(Data excerpts)
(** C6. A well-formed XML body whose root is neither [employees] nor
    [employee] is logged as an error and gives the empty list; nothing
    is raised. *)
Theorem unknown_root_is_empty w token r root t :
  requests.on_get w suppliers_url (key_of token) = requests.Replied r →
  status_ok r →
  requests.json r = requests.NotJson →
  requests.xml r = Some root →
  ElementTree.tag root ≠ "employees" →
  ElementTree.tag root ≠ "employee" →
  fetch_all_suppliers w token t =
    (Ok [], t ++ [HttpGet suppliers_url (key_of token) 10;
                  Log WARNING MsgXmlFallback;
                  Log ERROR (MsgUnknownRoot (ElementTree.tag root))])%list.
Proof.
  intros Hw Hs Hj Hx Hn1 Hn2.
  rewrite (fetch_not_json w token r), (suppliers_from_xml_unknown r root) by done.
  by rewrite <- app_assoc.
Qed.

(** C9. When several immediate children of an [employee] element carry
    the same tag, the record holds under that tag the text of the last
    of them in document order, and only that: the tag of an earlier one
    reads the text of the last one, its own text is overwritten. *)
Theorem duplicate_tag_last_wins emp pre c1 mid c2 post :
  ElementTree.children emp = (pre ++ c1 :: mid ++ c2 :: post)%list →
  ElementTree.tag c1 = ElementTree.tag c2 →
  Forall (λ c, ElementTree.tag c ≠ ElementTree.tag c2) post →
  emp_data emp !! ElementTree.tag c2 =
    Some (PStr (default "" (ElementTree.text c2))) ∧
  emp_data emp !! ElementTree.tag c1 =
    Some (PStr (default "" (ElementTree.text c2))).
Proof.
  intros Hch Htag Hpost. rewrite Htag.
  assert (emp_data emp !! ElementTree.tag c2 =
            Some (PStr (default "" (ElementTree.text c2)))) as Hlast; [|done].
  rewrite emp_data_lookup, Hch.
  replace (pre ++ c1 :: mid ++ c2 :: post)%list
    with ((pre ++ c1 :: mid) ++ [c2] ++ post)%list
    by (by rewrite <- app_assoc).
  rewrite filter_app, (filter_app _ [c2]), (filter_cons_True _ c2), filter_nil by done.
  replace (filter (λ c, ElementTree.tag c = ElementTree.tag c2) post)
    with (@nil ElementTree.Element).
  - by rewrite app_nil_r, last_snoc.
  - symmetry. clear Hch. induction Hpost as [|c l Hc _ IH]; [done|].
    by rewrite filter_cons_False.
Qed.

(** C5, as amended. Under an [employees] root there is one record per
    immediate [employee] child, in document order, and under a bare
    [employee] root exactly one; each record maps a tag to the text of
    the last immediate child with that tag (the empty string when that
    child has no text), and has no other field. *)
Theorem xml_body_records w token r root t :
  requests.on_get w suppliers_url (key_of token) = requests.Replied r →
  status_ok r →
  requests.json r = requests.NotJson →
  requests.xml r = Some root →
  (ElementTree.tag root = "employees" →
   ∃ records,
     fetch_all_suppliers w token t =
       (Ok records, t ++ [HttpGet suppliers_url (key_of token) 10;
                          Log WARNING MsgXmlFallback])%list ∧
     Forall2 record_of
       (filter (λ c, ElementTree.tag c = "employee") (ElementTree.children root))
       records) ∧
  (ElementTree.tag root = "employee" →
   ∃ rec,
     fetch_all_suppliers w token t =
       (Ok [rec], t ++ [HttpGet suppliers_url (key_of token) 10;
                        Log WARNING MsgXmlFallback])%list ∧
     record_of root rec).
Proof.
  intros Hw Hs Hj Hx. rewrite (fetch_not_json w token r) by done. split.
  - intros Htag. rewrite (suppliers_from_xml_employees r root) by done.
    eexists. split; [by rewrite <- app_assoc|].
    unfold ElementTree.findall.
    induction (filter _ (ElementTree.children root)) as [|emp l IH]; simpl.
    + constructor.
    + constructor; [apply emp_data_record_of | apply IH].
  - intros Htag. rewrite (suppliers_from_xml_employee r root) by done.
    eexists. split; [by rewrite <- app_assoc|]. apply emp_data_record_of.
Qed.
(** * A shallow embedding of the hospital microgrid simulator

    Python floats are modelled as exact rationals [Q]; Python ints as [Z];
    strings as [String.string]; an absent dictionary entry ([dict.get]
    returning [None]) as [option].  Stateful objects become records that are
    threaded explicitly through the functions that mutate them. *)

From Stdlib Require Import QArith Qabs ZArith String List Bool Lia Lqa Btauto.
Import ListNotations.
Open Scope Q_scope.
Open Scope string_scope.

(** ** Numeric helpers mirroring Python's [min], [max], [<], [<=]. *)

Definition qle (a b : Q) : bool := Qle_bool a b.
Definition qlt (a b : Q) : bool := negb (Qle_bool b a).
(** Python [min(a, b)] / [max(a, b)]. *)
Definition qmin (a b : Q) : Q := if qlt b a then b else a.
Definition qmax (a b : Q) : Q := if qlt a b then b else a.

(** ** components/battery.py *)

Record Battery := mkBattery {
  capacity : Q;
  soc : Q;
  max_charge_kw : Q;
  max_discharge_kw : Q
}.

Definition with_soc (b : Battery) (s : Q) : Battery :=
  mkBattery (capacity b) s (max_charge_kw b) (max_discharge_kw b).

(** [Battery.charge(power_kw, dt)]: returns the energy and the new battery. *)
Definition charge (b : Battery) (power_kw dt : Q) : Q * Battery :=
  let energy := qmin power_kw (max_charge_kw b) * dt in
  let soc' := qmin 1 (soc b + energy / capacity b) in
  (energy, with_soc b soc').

_WHAT THIS TASK INVOLVES:_
Write out again, exactly, the lines from the start of the entries up to and including the one with "(Ok [], t ++ [HttpGet". Nothing else belongs in the reply.

_COMPLETED EXERCISE:_
(** C6. A well-formed XML body whose root is neither [employees] nor
    [employee] is logged as an error and gives the empty list; nothing
    is raised. *)
Theorem unknown_root_is_empty w token r root t :
  requests.on_get w suppliers_url (key_of token) = requests.Replied r →
  status_ok r →
  requests.json r = requests.NotJson →
  requests.xml r = Some root →
  ElementTree.tag root ≠ "employees" →
  ElementTree.tag root ≠ "employee" →
  fetch_all_suppliers w token t =
    (Ok [], t ++ [HttpGet suppliers_url (key_of token) 10;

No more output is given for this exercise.